Stored data:
= Beginning of Section =

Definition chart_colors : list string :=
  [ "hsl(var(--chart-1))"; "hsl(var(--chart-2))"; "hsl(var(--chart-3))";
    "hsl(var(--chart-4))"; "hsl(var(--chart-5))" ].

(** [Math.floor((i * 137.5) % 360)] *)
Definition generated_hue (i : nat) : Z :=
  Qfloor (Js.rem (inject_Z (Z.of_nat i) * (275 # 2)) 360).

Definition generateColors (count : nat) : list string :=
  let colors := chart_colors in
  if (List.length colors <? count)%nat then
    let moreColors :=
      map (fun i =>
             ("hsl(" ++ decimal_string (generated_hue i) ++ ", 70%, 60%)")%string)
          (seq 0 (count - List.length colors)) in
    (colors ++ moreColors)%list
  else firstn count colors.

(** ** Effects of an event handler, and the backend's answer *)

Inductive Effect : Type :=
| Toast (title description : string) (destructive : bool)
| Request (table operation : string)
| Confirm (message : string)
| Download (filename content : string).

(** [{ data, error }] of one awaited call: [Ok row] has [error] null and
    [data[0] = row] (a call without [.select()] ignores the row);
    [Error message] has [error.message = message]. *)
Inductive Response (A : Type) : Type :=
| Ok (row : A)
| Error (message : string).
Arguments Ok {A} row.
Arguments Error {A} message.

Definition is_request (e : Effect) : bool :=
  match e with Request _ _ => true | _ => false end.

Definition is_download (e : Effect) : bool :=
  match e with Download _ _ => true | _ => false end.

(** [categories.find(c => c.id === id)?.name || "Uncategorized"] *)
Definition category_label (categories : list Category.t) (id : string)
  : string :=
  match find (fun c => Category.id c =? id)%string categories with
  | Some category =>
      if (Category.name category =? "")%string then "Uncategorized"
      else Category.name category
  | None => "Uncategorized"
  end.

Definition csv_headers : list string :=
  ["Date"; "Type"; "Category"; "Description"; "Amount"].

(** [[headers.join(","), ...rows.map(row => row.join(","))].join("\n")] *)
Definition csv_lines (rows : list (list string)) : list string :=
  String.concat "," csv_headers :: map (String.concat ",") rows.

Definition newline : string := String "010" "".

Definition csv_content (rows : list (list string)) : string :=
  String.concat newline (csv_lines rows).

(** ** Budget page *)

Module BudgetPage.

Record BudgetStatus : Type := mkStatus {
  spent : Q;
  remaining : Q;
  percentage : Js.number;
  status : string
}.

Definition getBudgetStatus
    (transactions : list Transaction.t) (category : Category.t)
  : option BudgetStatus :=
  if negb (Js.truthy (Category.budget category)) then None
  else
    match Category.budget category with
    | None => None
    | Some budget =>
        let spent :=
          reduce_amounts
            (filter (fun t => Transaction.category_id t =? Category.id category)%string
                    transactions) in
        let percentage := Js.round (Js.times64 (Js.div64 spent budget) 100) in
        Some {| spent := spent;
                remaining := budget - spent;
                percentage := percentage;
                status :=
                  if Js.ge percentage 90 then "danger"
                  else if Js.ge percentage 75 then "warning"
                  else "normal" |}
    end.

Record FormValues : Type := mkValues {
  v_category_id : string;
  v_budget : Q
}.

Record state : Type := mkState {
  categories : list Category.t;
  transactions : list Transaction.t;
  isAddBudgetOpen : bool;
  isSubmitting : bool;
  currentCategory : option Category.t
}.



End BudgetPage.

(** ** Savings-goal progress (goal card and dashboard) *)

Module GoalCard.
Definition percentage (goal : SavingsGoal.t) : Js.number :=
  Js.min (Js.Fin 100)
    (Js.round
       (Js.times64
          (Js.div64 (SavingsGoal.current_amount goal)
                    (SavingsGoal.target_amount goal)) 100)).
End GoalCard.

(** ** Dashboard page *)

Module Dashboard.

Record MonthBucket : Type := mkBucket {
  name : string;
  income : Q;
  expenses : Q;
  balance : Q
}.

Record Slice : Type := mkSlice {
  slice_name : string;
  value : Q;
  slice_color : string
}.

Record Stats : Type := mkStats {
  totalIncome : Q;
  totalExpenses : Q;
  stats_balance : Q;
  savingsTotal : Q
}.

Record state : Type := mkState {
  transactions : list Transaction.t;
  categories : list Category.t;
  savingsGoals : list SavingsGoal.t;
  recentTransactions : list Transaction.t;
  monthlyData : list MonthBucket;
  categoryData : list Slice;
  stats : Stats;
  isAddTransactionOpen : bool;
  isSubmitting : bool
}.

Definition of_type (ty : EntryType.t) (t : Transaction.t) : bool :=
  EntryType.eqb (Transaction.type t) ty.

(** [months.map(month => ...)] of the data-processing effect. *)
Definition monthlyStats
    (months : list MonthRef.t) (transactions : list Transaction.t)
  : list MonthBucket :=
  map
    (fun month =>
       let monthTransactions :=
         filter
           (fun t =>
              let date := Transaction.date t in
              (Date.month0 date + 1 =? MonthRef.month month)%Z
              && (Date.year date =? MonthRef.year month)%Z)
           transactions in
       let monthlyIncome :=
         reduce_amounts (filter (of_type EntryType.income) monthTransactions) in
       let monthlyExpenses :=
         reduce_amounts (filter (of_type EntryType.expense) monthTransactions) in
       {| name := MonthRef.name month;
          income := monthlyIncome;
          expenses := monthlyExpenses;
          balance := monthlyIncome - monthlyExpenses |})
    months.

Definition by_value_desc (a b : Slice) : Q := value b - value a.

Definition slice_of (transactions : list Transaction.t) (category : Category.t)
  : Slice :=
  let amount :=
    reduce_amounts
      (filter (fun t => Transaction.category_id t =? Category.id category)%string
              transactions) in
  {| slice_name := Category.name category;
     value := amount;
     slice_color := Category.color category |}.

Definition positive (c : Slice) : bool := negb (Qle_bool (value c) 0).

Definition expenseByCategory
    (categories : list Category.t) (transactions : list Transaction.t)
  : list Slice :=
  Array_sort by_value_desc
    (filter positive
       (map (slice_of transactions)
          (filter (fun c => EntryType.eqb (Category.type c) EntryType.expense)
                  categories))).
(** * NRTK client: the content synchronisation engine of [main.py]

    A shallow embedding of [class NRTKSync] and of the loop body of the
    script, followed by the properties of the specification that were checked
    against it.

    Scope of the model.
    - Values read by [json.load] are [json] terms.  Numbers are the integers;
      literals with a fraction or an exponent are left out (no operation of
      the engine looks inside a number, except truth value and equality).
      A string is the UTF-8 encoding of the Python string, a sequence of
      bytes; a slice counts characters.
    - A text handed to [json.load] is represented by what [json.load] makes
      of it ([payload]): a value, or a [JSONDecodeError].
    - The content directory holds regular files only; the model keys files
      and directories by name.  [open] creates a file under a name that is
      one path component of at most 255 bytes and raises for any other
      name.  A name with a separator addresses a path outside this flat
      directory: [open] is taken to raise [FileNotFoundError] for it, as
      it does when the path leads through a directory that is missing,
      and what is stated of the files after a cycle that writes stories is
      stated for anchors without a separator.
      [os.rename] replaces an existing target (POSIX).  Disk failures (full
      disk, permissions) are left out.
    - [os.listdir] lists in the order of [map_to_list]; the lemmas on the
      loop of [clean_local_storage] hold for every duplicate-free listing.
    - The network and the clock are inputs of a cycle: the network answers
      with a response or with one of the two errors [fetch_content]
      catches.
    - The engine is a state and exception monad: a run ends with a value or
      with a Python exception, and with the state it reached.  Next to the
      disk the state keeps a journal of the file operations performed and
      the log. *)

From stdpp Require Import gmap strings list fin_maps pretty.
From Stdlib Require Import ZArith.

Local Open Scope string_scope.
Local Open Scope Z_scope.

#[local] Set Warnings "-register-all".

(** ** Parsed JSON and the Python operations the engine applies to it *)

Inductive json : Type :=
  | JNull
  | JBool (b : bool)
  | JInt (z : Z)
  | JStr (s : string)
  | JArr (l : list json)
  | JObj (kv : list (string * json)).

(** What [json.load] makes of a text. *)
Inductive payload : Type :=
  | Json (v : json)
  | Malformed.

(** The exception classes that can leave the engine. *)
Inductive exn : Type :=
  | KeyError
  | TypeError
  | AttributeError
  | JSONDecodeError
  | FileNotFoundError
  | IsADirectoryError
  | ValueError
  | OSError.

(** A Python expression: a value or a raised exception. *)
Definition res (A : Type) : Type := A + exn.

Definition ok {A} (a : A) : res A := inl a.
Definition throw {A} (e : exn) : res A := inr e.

= End of Section =
= Beginning of Section =

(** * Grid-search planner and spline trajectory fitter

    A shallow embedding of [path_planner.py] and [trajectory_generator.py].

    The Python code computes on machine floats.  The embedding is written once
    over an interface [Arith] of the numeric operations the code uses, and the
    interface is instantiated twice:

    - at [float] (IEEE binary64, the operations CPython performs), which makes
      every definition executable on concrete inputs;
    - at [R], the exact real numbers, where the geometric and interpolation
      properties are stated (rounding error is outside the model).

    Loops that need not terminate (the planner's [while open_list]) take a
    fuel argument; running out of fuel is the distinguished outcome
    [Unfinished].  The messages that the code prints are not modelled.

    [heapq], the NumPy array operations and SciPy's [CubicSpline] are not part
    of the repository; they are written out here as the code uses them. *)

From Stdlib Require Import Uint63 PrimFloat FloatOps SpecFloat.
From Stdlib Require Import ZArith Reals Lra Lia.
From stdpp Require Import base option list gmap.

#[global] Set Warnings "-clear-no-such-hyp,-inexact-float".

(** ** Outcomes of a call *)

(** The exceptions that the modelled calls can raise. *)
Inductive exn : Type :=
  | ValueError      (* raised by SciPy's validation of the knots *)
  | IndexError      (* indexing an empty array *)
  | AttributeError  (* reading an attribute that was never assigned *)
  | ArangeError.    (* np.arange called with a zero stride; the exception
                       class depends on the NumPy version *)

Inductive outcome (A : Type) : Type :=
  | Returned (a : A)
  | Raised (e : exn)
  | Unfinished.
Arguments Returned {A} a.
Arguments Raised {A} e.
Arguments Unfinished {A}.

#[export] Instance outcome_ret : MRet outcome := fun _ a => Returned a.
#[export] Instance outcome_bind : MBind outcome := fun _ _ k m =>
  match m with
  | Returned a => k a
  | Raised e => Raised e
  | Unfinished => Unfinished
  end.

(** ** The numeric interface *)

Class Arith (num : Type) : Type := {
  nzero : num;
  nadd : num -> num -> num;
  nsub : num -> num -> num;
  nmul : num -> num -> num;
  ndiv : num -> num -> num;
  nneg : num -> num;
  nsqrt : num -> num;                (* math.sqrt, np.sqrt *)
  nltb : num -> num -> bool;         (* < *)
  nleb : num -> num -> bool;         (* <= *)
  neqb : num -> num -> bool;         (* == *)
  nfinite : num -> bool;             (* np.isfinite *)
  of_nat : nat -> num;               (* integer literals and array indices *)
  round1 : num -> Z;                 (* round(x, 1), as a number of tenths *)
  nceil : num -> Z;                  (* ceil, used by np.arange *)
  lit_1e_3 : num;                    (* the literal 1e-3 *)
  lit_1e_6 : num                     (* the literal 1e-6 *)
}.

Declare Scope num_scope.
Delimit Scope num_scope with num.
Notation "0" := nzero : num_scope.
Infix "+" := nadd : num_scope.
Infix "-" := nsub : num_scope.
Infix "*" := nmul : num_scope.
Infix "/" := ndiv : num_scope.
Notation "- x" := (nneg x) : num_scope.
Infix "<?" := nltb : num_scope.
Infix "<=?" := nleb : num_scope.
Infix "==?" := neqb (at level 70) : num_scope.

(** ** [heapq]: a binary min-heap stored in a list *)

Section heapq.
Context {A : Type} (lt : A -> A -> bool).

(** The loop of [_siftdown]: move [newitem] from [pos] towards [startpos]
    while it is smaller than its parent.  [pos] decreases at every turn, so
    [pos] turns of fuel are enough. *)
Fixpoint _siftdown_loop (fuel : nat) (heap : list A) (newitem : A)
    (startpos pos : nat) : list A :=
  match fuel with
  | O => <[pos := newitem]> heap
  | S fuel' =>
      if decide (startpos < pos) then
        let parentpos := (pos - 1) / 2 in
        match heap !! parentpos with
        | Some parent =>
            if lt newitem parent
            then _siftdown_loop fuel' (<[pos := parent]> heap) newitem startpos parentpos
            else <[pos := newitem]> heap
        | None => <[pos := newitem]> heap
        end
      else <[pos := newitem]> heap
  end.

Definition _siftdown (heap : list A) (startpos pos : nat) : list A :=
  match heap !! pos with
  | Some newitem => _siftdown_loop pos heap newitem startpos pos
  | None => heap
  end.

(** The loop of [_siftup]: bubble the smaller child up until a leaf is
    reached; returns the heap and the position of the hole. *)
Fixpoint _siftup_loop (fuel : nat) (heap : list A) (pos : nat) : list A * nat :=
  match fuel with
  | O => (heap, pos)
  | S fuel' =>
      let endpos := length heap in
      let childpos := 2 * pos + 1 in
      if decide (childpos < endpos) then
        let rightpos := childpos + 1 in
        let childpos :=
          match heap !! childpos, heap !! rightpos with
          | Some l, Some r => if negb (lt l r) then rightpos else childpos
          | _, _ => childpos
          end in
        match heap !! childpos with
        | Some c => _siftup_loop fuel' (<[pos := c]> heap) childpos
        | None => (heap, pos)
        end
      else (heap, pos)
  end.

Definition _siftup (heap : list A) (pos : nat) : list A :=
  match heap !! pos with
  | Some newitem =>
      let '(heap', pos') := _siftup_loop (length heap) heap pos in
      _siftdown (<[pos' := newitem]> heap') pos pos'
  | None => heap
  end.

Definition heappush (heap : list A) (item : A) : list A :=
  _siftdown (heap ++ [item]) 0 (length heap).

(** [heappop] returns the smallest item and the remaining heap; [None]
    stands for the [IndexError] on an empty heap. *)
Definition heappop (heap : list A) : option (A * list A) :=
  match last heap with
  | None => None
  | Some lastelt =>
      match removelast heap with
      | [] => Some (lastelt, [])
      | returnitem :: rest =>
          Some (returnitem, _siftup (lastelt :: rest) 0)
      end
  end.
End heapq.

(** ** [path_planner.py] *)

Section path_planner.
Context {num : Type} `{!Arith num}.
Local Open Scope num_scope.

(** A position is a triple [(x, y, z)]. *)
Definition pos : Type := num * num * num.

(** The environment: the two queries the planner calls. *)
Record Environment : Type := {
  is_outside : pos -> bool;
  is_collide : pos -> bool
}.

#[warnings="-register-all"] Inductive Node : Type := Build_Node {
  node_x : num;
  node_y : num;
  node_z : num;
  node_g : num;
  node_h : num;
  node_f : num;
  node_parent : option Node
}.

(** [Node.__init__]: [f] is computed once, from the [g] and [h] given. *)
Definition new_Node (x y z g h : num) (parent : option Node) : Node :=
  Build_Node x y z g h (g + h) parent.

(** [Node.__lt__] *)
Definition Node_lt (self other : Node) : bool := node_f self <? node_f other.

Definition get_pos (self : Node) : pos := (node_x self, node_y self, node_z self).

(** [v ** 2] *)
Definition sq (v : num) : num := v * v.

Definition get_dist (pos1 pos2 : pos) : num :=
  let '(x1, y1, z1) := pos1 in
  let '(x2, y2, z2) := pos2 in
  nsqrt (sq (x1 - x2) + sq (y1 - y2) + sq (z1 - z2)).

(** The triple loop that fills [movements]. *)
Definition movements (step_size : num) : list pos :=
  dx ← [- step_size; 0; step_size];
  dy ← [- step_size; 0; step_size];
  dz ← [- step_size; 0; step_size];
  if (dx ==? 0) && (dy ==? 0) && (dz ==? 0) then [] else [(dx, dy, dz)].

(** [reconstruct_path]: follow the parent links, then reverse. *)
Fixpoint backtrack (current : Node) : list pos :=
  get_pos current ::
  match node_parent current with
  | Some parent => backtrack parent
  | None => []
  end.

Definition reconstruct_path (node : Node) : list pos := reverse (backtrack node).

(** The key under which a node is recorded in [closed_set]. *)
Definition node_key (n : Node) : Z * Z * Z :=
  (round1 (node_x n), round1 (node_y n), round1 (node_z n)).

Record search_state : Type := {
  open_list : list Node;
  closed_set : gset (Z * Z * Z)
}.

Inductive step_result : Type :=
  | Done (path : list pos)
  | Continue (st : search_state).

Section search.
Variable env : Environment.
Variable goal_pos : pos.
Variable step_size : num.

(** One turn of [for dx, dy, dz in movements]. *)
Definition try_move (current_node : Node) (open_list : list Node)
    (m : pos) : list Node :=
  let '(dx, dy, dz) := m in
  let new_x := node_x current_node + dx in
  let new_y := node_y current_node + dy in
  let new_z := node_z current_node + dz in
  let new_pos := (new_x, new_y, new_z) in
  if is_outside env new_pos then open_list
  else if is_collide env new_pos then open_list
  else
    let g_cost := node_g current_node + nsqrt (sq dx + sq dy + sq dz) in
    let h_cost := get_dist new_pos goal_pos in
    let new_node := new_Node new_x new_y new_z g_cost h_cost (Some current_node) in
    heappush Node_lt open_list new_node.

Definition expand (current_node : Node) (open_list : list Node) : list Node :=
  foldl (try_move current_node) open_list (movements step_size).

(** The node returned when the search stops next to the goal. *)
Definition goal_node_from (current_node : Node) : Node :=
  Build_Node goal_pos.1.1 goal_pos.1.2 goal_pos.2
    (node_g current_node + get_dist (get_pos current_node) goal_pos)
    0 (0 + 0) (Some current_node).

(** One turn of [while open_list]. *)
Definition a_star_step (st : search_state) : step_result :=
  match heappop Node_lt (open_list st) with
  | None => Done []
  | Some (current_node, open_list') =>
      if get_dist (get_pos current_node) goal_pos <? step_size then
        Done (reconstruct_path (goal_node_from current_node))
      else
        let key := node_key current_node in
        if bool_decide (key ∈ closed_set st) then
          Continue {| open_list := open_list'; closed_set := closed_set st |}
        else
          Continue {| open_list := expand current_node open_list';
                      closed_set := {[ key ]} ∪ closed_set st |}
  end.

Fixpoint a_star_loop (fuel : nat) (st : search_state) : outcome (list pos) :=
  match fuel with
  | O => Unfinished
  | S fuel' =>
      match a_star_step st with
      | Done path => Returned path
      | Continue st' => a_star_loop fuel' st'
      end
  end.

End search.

= End of Section =

• PROBLEM: The string "Fixpoint" marks the lines to copy; report each of them from the data above.

• ANSWER FOR THE TASK:
Fixpoint _siftdown_loop (fuel : nat) (heap : list A) (newitem : A)
Fixpoint _siftup_loop (fuel : nat) (heap : list A) (pos : nat) : list A * nat :=
Fixpoint backtrack (current : Node) : list pos :=
Fixpoint a_star_loop (fuel : nat) (st : search_state) : outcome (list pos) :=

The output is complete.